It’s back to school season, and I find myself thinking of the important life lessons that schools never teach you, especially when it comes to the social/relationship aspect. It’s like they throw you into social situations where you could learn something, but does that mean you do? On the contrary, schools end up stunting the social growth of people because they experience situations that are bizarrely unique to the high school experience; you’re taught from that age to keep up appearances, not to let others see they’ve got to you, building up a fortress around you simply because people can be mean.

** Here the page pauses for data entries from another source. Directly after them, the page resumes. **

(** * Project management agent: orchestration and usage metering

    A shallow embedding of [PM_agent.py]: the agent and task catalogues,
    the token usage tracker, the cost estimate, the two crew runs of
    [ProjectManagementSystem], the content of the PDF report, the two
    form handlers of the Streamlit front-end and a pass of its script.

    Conventions.
    - A Python [str] is a [string]; [len] is [String.length], one [ascii]
      standing for one character.  Literals of the source that hold
      characters outside ASCII are kept as their UTF-8 bytes; they are
      only ever compared, never measured.
    - A Python [int] is a [Z]; a Python [float] is a binary64 [float].
    - A [dict] used as a map is a [gmap]; a [list] is a [list].
    - The crew library and the language model behind it are outside the
      file: a run is executed against a [Provider], a function from the
      request the library builds for a task to the text it returns or the
      exception it raises.  The wall clock is an input as well, and so
      is the markup parser of the document library, which decides
      whether a paragraph can be constructed. *)

From Stdlib Require Import ZArith Floats Uint63 String Ascii List Lia DecimalString.
From stdpp Require Import base strings gmap list.
Import ListNotations.

Open Scope Z_scope.

(** ** Python values *)

Module Py.

Definition NL : string := String (ascii_of_nat 10) EmptyString.

(** [len(s)] *)
Definition len (s : string) : Z := Z.of_nat (String.length s).

(** Truth value of a [str] in a condition: non-empty. *)
Definition truthy (s : string) : bool :=
  match s with
  | EmptyString => false
  | String _ _ => true
  end.

(** [xs[-n:]] for a positive literal [n]: the slice starts at
    [max (len xs - n) 0]. *)
Definition slice_last {A} (n : nat) (xs : list A) : list A :=
  drop (length xs - n)%nat xs.

(** [s.replace('\n', new)] *)
Fixpoint replace_newline (new s : string) : string :=
  match s with
  | EmptyString => EmptyString
  | String c rest =>
      if Ascii.eqb c (ascii_of_nat 10)
      then new +:+ replace_newline new rest
      else String c (replace_newline new rest)
  end.

(** [t in s] on strings. *)
Fixpoint contains (s t : string) : bool :=
  String.prefix t s ||
  match s with
  | EmptyString => false
  | String _ rest => contains rest t
  end.

(** [float(n)] for [0 <= n < 2^63]; exact up to [2^53]. *)
Definition float_of_int (n : Z) : float := PrimFloat.of_uint63 (Uint63.of_Z n).

(** [a / b] on two ints: the binary64 nearest to the quotient.  Both
    operands convert exactly below [2^53], where the division of the
    converted operands is that value. *)
Definition truediv (a b : Z) : float :=
  PrimFloat.div (float_of_int a) (float_of_int b).

(** [str(n)] for a natural number. *)
Definition str_of_nat (n : nat) : string := NilZero.string_of_uint (Nat.to_uint n).

(** What a call yields: a value, or an exception with its message. *)
Inductive outcome (A : Type) : Type :=
| Returned (a : A)
| Raised (e : string).
Arguments Returned {A} a.
Arguments Raised {A} e.

Definition is_raised {A} (o : outcome A) : bool :=
  match o with
  | Raised _ => true
  | Returned _ => false
  end.

(** Statements in sequence: an exception ends the sequence. *)
Definition bind {A B} (c : outcome A) (k : A -> outcome B) : outcome B :=
  match c with
  | Returned a => k a
  | Raised e => Raised e
  end.

End Py.
Export Py.

Notation "'let!' x ':=' c 'in' k" := (bind c (fun x => k))
  (at level 10, x name, c at level 200, k at level 200).

(** ** The crew library, as far as the program uses it *)

Module CrewAI.
Lemma generate_random_car_returns (s : rng) :
  returns generate_random_car s (λ c _, generated c).
Proof.
  unfold generate_random_car.
  eapply returns_bind; [by apply random_choice_returns|].
  intros b s1 Hb. destruct (car_options_models b Hb) as (ms & Hms & Hne).
  eapply returns_bind; [by apply dict_subscript_returns|].
  intros ? s2 [-> _].
  eapply returns_bind; [by apply random_choice_returns|].
  intros m s3 _.
  do 11 draw_next.
  eapply returns_bind.
  { apply comprehension_returns. intros. apply random_uniform_returns. }
  intros hist s4 Hhist.
  do 13 draw_next.
  apply returns_ret. by repeat split.
Qed.
End random_facts.

(** C6: for every state of the random sources, [generate_random_car]
    returns a car (it never raises) whose historical power consumption has
    exactly 10 entries, whose error codes are the empty list, whose tire
    pressure has exactly the keys front_left, front_right, rear_left and
    rear_right, and whose GPS coordinates are the fixed Porto constant. *)
Theorem generate_random_car_shape {rng : Type} {E : Entropy rng}
    {L : EntropyLaws rng} (s : rng) :
  ∃ c s', generate_random_car s = (Return c, s') ∧
    length (historical_power_consumption c) = 10%nat ∧
    error_codes c = [] ∧
    keys (tire_pressure c) =
      ["front_left"; "front_right"; "rear_left"; "rear_right"] ∧
    gps_coordinates c =
      display [("latitude", 41.1498379795316%float);
               ("longitude", (-8.65870106339955)%float)].
Proof.
  destruct (generate_random_car_returns s) as (c & s' & Hrun & Hc).
  exists c, s'. split; [done|]. exact Hc.
Qed.

(** ** The handlers, one equation each

    Every handler is rewritten as a single case analysis: on the draws it
    makes, or on what [users_db] holds for the code. *)

Section handler_equations.
Context {rng : Type} {E : Entropy rng}.
Implicit Types (w : World rng) (c : string) (p : ref).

Think back to a moment of deep connection you’ve had with someone else, and you’d realize it’s a bit hard to conjure a memory. It’s sad that we live in an age where people’s devices are more connected than they are. And the road of increased connection starts with connecting to your own self, being true to who you are, and being self-aware. Of course, some people reading this might think, “Everybody is self-aware, what is she talking about?” However, you’d be surprised at how little people know about themselves, because they don’t give themselves that space to slow down and be quiet. Instead, they end up harnessing shallow relationships, conjuring needless drama, just because they’re in constant need to find someone – anyone – to give them attention or fill their emotional void.

Robbin Williams says it best, “I used to think that the worst thing in life was to end up alone. It’s not. The worst thing in life is to end up with people who make you feel alone.”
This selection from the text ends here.